As condenações sofridas pelo arguido, designadamente nos processo nº 1/05.2GABJA e 13/08.4GIBJA, e o facto de, desde 12 de Setembro de 2015 se encontrar em liberdade condicional, não lhe serviram de suficiente advertência contra o crime, não o determinando a inibir-se de praticar novos crimes, quando devia e podia manter uma conduta lícita.
Mais se provou relativamente ao arguido:
Realizado relatório social pelos serviços da DGRSP, do mesmo consta:
- Dados relevantes do processo de socialização
Natural de …, o desenvolvimento de BB ocorreu em contexto familiar baseado na entreajuda, embora com défice ao nível da supervisão parental.

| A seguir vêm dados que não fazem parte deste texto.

(** ** Collections by rank *)

Definition bucket_rollup (bucket : Trunc.CursorBucket) : Rollup :=
  match bucket with
  | Trunc.Hour t => Hourly (mkTruncated t)
  | Trunc.Week t => Weekly (mkTruncated t)
  | Trunc.AllTime => AllTime
  end.

(** The iterator of a bucket through a rank index with the given literal. *)
Definition ranked_iter (lit : string) {MOD} (snapshot : Keyspace) (t : TruncatedCursor MOD) (bucket : Trunc.CursorBucket)
    : StorageResult NsidCounter :=
  lo ←? lift_encoding (ranked_start (P := lit) t);
  hi ←? lift_encoding (ranked_end (P := lit) t);
  Ok (get_lookup_iter (T := RankedKey lit MOD) ranked_collection snapshot lo hi (rollup_key (bucket_rollup bucket))).

Definition all_time_ranked_iter (lit : string) (snapshot : Keyspace) : StorageResult NsidCounter :=
  lo ←? lift_encoding (rollup_start (the_static_str : DbStaticStr lit));
  hi ←? lift_encoding (rollup_end (the_static_str : DbStaticStr lit));
  Ok (get_lookup_iter (T := AllTimeRankedKey lit) (λ k, suffix (suffix k)) snapshot lo hi (rollup_key AllTime)).

Definition ordered_iter (snapshot : Keyspace) (order : OrderCollectionsBy) (bucket : Trunc.CursorBucket) : StorageResult NsidCounter :=
  match order, bucket with
  | RecordsCreated, Trunc.Hour t => ranked_iter "hourly_rank_records" snapshot (mkTruncated t : HourTruncatedCursor) bucket
  | DidsEstimate, Trunc.Hour t => ranked_iter "hourly_rank_dids" snapshot (mkTruncated t : HourTruncatedCursor) bucket
  | RecordsCreated, Trunc.Week t => ranked_iter "weekly_rank_records" snapshot (mkTruncated t : WeekTruncatedCursor) bucket
  | DidsEstimate, Trunc.Week t => ranked_iter "weekly_rank_dids" snapshot (mkTruncated t : WeekTruncatedCursor) bucket
  | RecordsCreated, Trunc.AllTime => all_time_ranked_iter "ever_rank_records" snapshot
  | DidsEstimate, Trunc.AllTime => all_time_ranked_iter "ever_rank_dids" snapshot
  | Lexi _, _ => Err (StoragePanic "internal error: entered unreachable code")
  end.

(** [ranked.entry(nsid).or_default().merge(&counts)]. *)
Definition rank_pair (ranked : gmap string Counts) (pair : StorageResult (Nsid * StorageResult Counts))
    : StorageResult (gmap string Counts) :=
  '(nsid, get_counts) ←? pair;
  c ←? get_counts;
  merged ←? merge_counts (default counts_default (ranked !! nsid_str nsid)) c;
  Ok (<[nsid_str nsid := merged]> ranked).

Definition rank_iter (limit : nat) (ranked : gmap string Counts) (iter : NsidCounter) : StorageResult (gmap string Counts) :=
  foldl_res rank_pair ranked (take (overfetch limit) iter).

Definition sort_key (order : OrderCollectionsBy) : StorageResult (Counts → N) :=
  match order with
  | RecordsCreated => Ok (λ c, creates (counts c))
  | DidsEstimate => Ok (λ c, sketch_estimate (dids c))
  | Lexi _ => Err (StoragePanic "internal error: entered unreachable code")
  end.

(** The [HashMap] is collected in the order of the model. *)
Definition get_ordered_collections (snapshot : Keyspace) (limit : nat) (order : OrderCollectionsBy)
    (buckets : list Trunc.CursorBucket) : StorageResult (list NsidCount) :=
  iters ←? collect (ordered_iter snapshot order) buckets;
  ranked ←? foldl_res (rank_iter limit) ∅ iters;
  key ←? sort_key order;
  let ranked := sort_by_key (λ e : string * Counts, key e.2) (map_to_list ranked) in
  Ok (map (λ e : string * Counts, nsid_count (mkNsid e.1) e.2) (take limit (rev ranked))).

(** The buckets of [get_collections] and [get_prefix]; [now] is the clock. *)
Definition query_buckets (snapshot : Keyspace) (since cur_until : option N) (now : N) : StorageResult (list Trunc.CursorBucket) :=
  match since, cur_until with
  | None, None => Ok [Trunc.AllTime]
  | _, _ =>
      lower ←? get_earliest_hour snapshot;
      let lower := match since with Some specified => if (lower <? specified)%N then specified else lower | None => lower end in
      let upper := default (Trunc.truncate_cursor Trunc.HOUR_IN_MICROS now) cur_until in
      lift_encoding (Trunc.buckets_spanning lower upper)
  end.

Definition get_collections (d : Keyspace) (limit : nat) (order : OrderCollectionsBy) (since cur_until : option N) (now : N)
    : StorageResult (list NsidCount * option string) :=
  buckets ←? query_buckets d since cur_until now;
  match order with
  | Lexi cursor => get_lexi_collections d limit cursor buckets
  | _ => out ←? get_ordered_collections d limit order buckets; Ok (out, None)
  end.

(** ** The children of a prefix *)

Inductive Child : Type :=
  | FullNsid (nsid : Nsid)
  | ChildPrefix (pre : string).

#[global] Instance Child_eq_dec : EqDecision Child.
Proof. solve_decision. Defined.

Definition child_from_prefix (nsid : Nsid) (pre : NsidPrefix) : StorageResult (option Child) :=
  group ←? is_group_of pre nsid;
  if (group : bool) then Ok (Some (FullNsid nsid))
  else
    match strip_prefix (prefix_str pre +:+ ".") (nsid_str nsid) with
    | None => Ok None
    | Some sub =>
        match split_once "." sub with
        | None => Err (StoragePanic "called `Option::unwrap()` on a `None` value")
        | Some (segment, _) => Ok (Some (ChildPrefix (prefix_str pre +:+ "." +:+ segment)))
        end
    end.

Definition is_before (self other : Child) : bool :=
  match self, other with
  | FullNsid s, ChildPrefix o => if decide (nsid_str s = o) then true else str_lt (nsid_str s) o
  | ChildPrefix s, FullNsid o => if decide (s = nsid_str o) then false else str_lt s (nsid_str o)
  | FullNsid s, FullNsid o => str_lt (nsid_str s) (nsid_str o)
  | ChildPrefix s, ChildPrefix o => str_lt s o
  end.

Definition into_inner (self : Child) : string :=
  match self with FullNsid s => nsid_str s | ChildPrefix s => s end.

Definition ChildCounter : Type := list (StorageResult (Child * StorageResult Counts)).

(** The [map] over an iterator; a panic in it surfaces at its entry. *)
Definition to_children (pre : NsidPrefix) (iter : NsidCounter) : ChildCounter :=
  map (λ item : StorageResult (Nsid * StorageResult Counts),
    '(nsid, v) ←? item;
    child ←? child_from_prefix nsid pre;
    match child with
    | Some child => Ok (child, v)
    | None => Err (StoragePanic "failed from_prefix (bad iter bounds?)")
    end) iter.

(** The bounds of a bucket, after the cursor or at the start of the prefix. *)
Definition prefix_bounds {K} `{DbBytes K} (k : K) (cursor_child : option string) (prefix_sub : string)
    : StorageResult (Bound * Bound) :=
  lo ←? lift_encoding (after_nsid_prefix k (default prefix_sub cursor_child));
  hi ←? lift_encoding (nsid_prefix_end k prefix_sub);
  Ok (lo, hi).

Definition prefix_iter (snapshot : Keyspace) (cursor_child : option string) (prefix_sub : string)
    (bucket : Trunc.CursorBucket) : StorageResult NsidCounter :=
  match bucket with
  | Trunc.Hour t =>
      '(lo, hi) ←? prefix_bounds (from_pair (the_static_str : DbStaticStr "hourly_counts")
        (mkTruncated t : TruncatedCursor Trunc.HOUR_IN_MICROS)) cursor_child prefix_sub;
      Ok (get_lexi_iter (T := HourlyKey) suffix snapshot lo hi)
  | Trunc.Week t =>
      '(lo, hi) ←? prefix_bounds (from_pair (the_static_str : DbStaticStr "weekly_counts")
        (mkTruncated t : TruncatedCursor Trunc.WEEK_IN_MICROS)) cursor_child prefix_sub;
      Ok (get_lexi_iter (T := WeeklyKey) suffix snapshot lo hi)
  | Trunc.AllTime =>
      '(lo, hi) ←? prefix_bounds (the_static_str : DbStaticStr "ever_counts") cursor_child prefix_sub;
      Ok (get_lexi_iter (T := AllTimeKey) suffix snapshot lo hi)
  end.

Definition lower_child (lowest : option Child) (iter : ChildCounter) : StorageResult (option Child) :=
  match iter with
  | [] => Ok lowest
  | Err e :: _ => Err e
  | Ok (child, _) :: _ =>
      Ok (match lowest with
          | Some current => if is_before current child then lowest else Some child
          | None => Some child
          end)
  end.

O seu percurso escolar terá sido marcado pelo insucesso, com desinteresse pelo processo de aprendizagem, o qual viria ainda a ser condicionado pelo contacto com precoce com as drogas. Viria posteriormente e ao longo dos anos a concluir outros graus de ensino, nomeadamente no decurso de cumprimento de penas de prisão, tendo frequentado por último formação para adultos, por módulos, para conclusão do 12º ano que não chegou a completar.
Consumidor de heroína e cocaína desde os 11 anos de idade, fez múltiplas tentativas de tratamento e internamento para desintoxicação e/ou programa em comunidade terapêutica, embora com recaídas frequentes. Também permaneceu integrado em programa de substituição com metadona, que retomou depois de ser preso.
Tem dois filhos, já de maioridade, fruto de relacionamento anterior; tendo ocorrido, contudo, algum afastamento relacional com os mesmos, face aos períodos em que permaneceu preso em cumprimento de pena de prisão. Tendo sido preso pela primeira vez em 1999, conta depois com mais duas penas de prisão cumpridas, sempre associadas ao crime de tráfico de estupefacientes, tendo evidenciado em anteriores momentos dificuldades no cumprimento de medidas probatórias, nomeadamente da liberdade condicional.
A sua vida laboral, caracterizada pela instabilidade, processou-se essencialmente, enquanto trabalhador indiferenciado, nos setores da construção civil, agricultura e com maior incidência como motorista.
II - Condições sociais e pessoais
Anteriormente à sua prisão, BB residia sozinho num anexo à casa dos pais em … e não mantinha qualquer atividade laboral/ocupacional. A vivência familiar era pautada por um distanciamento no relacionamento diário entre os vários elementos.
O arguido mantinha um padrão de consumo de drogas, que relaciona com a instabilidade pessoal que tem vivido nos últimos anos e que tem, na sua perspetiva, potenciado o seu envolvimento em ilícitos. O seu quotidiano era assim centrado no convívio com outros elementos com percursos similares num estilo de vida marcado pela ociosidade.
BB, aparenta ser um indivíduo que genericamente é sociável e respeitador, embora apresentando reincidentemente comportamentos desajustados, que estão sobretudo associados ao consumo abusivo de drogas.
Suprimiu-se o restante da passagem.